Non sono in grado di ricordare l’esatto momento in cui mi sono innamorato di lui, ma il mio cuore è ancora costellato di ricordi.

Come quella volta in cui eravamo stesi sul tappeto blu di casa sua – quante ne avrà viste, quel tappeto? – ed improvvisamente avevamo iniziato a discutere. Non ricordo bene di cosa, né come mai arrivammo a tanto, ma ci ritrovammo in piedi l’uno di fronte all’altro e con gli occhi imporporati da lacrime pallide.

Io ero sulla difensiva e lui mi stava urlando contro qualcosa, qualcosa che suonava come Non farlo mai più e Mi dispiace. Forse era un’altra litigata su New York e la sua vita, o forse era colpa della mia paura di non riuscire a rientrare nella tela del suo sogno. Avevo questa sorta di…terrore – ingiustificato – di essere dimenticato e sostituito come si fa con la vecchia pila di un orologio.
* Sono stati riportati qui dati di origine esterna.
(** The refusal has no kind of its own.  Approving an INVOICED event
    throws a [ValidationError]: its code is VALIDATION_ERROR and its
    status code 400, those of the error for a client without policy, so
    that a caller branching on the code cannot tell a refused transition
    from invalid input. *)
Lemma approve_refusal_kind_counterexample :
  (exists err,
     approveEvent host4 alice (host_uuid host1) None invoicedStore
     = (Err err, invoicedStore)
     /\ option_map ev_status
          (find (fun e => String.eqb (ev_id e) (host_uuid host1))
             (billableEvents invoicedStore))
        = Some EV_INVOICED
     /\ errorCode err = Some "VALIDATION_ERROR"
     /\ errorCode err = errorCode noPolicyError
     /\ errorStatusCode err = errorStatusCode noPolicyError)
  /\ ~ (forall (host : Host) (context : RequestContext) (id : string)
               (notes : option string) (event : BillableEvent) (s : StorageData),
          find (fun e => String.eqb (ev_id e) id) (billableEvents s) = Some event ->
          ev_status event <> EV_PENDING -> ev_status event <> EV_HOLD ->
          exists err,
            fst (approveEvent host context id notes s) = Err err
            /\ errorCode err <> Some "VALIDATION_ERROR").
Proof.
  split.
  - eexists. split; [vm_compute; reflexivity|]. repeat split.
  - intros H.
    destruct (H host4 alice (host_uuid host1) None _ invoicedStore eq_refl)
      as [err [Hrun Hcode]]; try discriminate.
    vm_compute in Hrun. injection Hrun as <-. now apply Hcode.
Qed.

(** C8, as the code has it. [approve] goes through exactly when the
    event is PENDING or on HOLD: the event becomes APPROVED,
    [approvedAt] and [approvedBy] are stamped, one history entry is
    appended and the result is stored.  From any other status,
    INVOICED for one, the call is refused with the [ValidationError]
    "Event cannot be approved" and the store, and with it the status
    of the event, stays as it was. *)
Theorem approveEvent_only_from_pending_or_hold
  (host : Host) (context : RequestContext) (id : string)
  (notes : option string) (event : BillableEvent) (s : StorageData) :
  find (fun e => String.eqb (ev_id e) id) (billableEvents s) = Some event ->
  (ev_status event = EV_PENDING \/ ev_status event = EV_HOLD ->
   exists updated s',
     approveEvent host context id notes s = (Ok updated, s')
     /\ ev_status updated = EV_APPROVED
     /\ ev_approvedAt updated = Some (host_now host)
     /\ ev_approvedBy updated = Some (userId context)
     /\ ev_statusHistory updated
        = (ev_statusHistory event
           ++ [ {| se_status := EV_APPROVED;
                   se_timestamp := host_now host;
                   se_userId := userId context;
                   se_reason := notes |} ])%list
     /\ exists stored,
          find (fun e => String.eqb (ev_id e) id) (billableEvents s')
          = Some stored
          /\ ev_status stored = EV_APPROVED
          /\ ev_statusHistory stored = ev_statusHistory updated)
  /\ (ev_status event <> EV_PENDING -> ev_status event <> EV_HOLD ->
      exists fields,
        approveEvent host context id notes s
        = (Err (ValidationError "Event cannot be approved" fields), s)
        /\ find (fun e => String.eqb (ev_id e) id) (billableEvents s)
           = Some event)
  /\ (isOk (fst (approveEvent host context id notes s)) = true
      <-> ev_status event = EV_PENDING \/ ev_status event = EV_HOLD).
Proof.
  intros Hfind. split; [|split].
  - intros Hstatus.
    destruct (approveEvent_accepts host context id notes event s Hfind Hstatus)
      as [s' [Hrun [Hstored _]]].
    eexists. exists s'. split; [exact Hrun|].
    repeat (split; [reflexivity|]).
    eexists. split; [exact Hstored|]. split; reflexivity.
  - intros Hp Hh. eexists. split; [|exact Hfind].
    exact (approveEvent_rejects host context id notes event s Hfind Hp Hh).
  - split.
    + intros Hok.
      destruct (ev_status event) eqn:Hs; try (now left); try (now right);
        rewrite (approveEvent_rejects host context id notes event s Hfind)
          in Hok; rewrite ?Hs; try discriminate.
    + intros Hstatus.
      destruct (approveEvent_accepts host context id notes event s Hfind Hstatus)
        as [s' [Hrun _]].
      now rewrite Hrun.
Qed.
«Smettila di fingere che ti interessi, Blaine, quando il tuo è solo egoismo.»

 

Mi disse, con una rabbia non quantificabile negli occhi. Come uno scalatore che si aggrappa alla sua vetta con le unghie e con i denti. Non era nei miei piani rovinare quella che era l’aspirazione di una vita, non era nei miei piani neanche dover arrivare a tanto.

 

«Sai una cosa, Kurt? » Iniziai col piede sbagliato ed avevo la sensazione che la frase non sarebbe finita meglio, «Il problema è uno solo, e non riguarda me! Il mio sogno sei tu. Il tuo è New York. E New York evidentemente non sono io.» Riesco a focalizzare le sue mani tremanti anche a distanza di tempo; tanti piccoli fotogrammi mi ritornano in mente quasi come se questi dieci anni non fossero passati affatto.

 

«Non dire così, Blaine… ti prego. Sai bene che ti stai sbagliando, parli così perché sei accec-»

 

Non riuscii a farlo finire perché sentivo del fuoco scoppiettarmi nel cuore.

 

«Sì che è così! Ho cambiato la mia vita per te, Kurt. Cos’altro mi stai chiedendo? Di lasciarti andare e di fingere che tutto andrà per il verso giusto? Sai bene come andrà a finire, perché questa storia finirà.» Le parole mi uscirono incontrollate e Dio, in quel momento più che mai avrei voluto riuscire a rimangiarmi tutto.

 

«Cosa dovrei fare? Restare bloccato in una città che non mi ha dato nulla e con persone che mi rendono costantemente la vita un inferno?»

 

«Ci sono io. Ci sono io… Kurt, io lo farei, dannazione.» Probabilmente fu la volta in cui mi resi conto che no, non tutti sarebbero disposti a ricambiare ciò che noi faremmo per loro. Anche se la persona in questione è la ragione prima della tua esistenza.

 

«Blaine, mi stai chiedendo di restare?» Duro, deciso, diretto. Le sue parole furono secche, ma probabilmente nulla avrebbe potuto addolcire quello sciroppo.

 

«Ti sto chiedendo di essere presente. Quando te ne andrai voglio avere ricordi nostri, non di te che parli della tua vita senza di me. L’ultima cosa che voglio è tapparti le ali. Solo… fammi questo regalo, adesso. Puoi?» Sono ancora grato a me stesso per l’aver misurato tanto bene le parole, perché so che sarebbe bastato un nonnulla per uscirne devastato. Il suo sguardo sembrò addolcirsi e forse qualche lacrima stava viaggiando lungo quelle isole. Forse aveva capito, aveva capito davvero.

 

«Posso. E lo farò. E scusa, scusami, se non sono stato in grado di capirlo da solo. Forse a volte la mia ambizione supera la norma.»

 

«C’è una sola cosa di te, Kurt Hummel, che non superi la norma?» Gli chiesi, con gli occhi ancora inumiditi dalle lacrime.

 

«Il mio amore per te non è di sicuro tra queste.» Mi conferma, per poi riprendere a parlare. «Adesso mi regali un sorriso?»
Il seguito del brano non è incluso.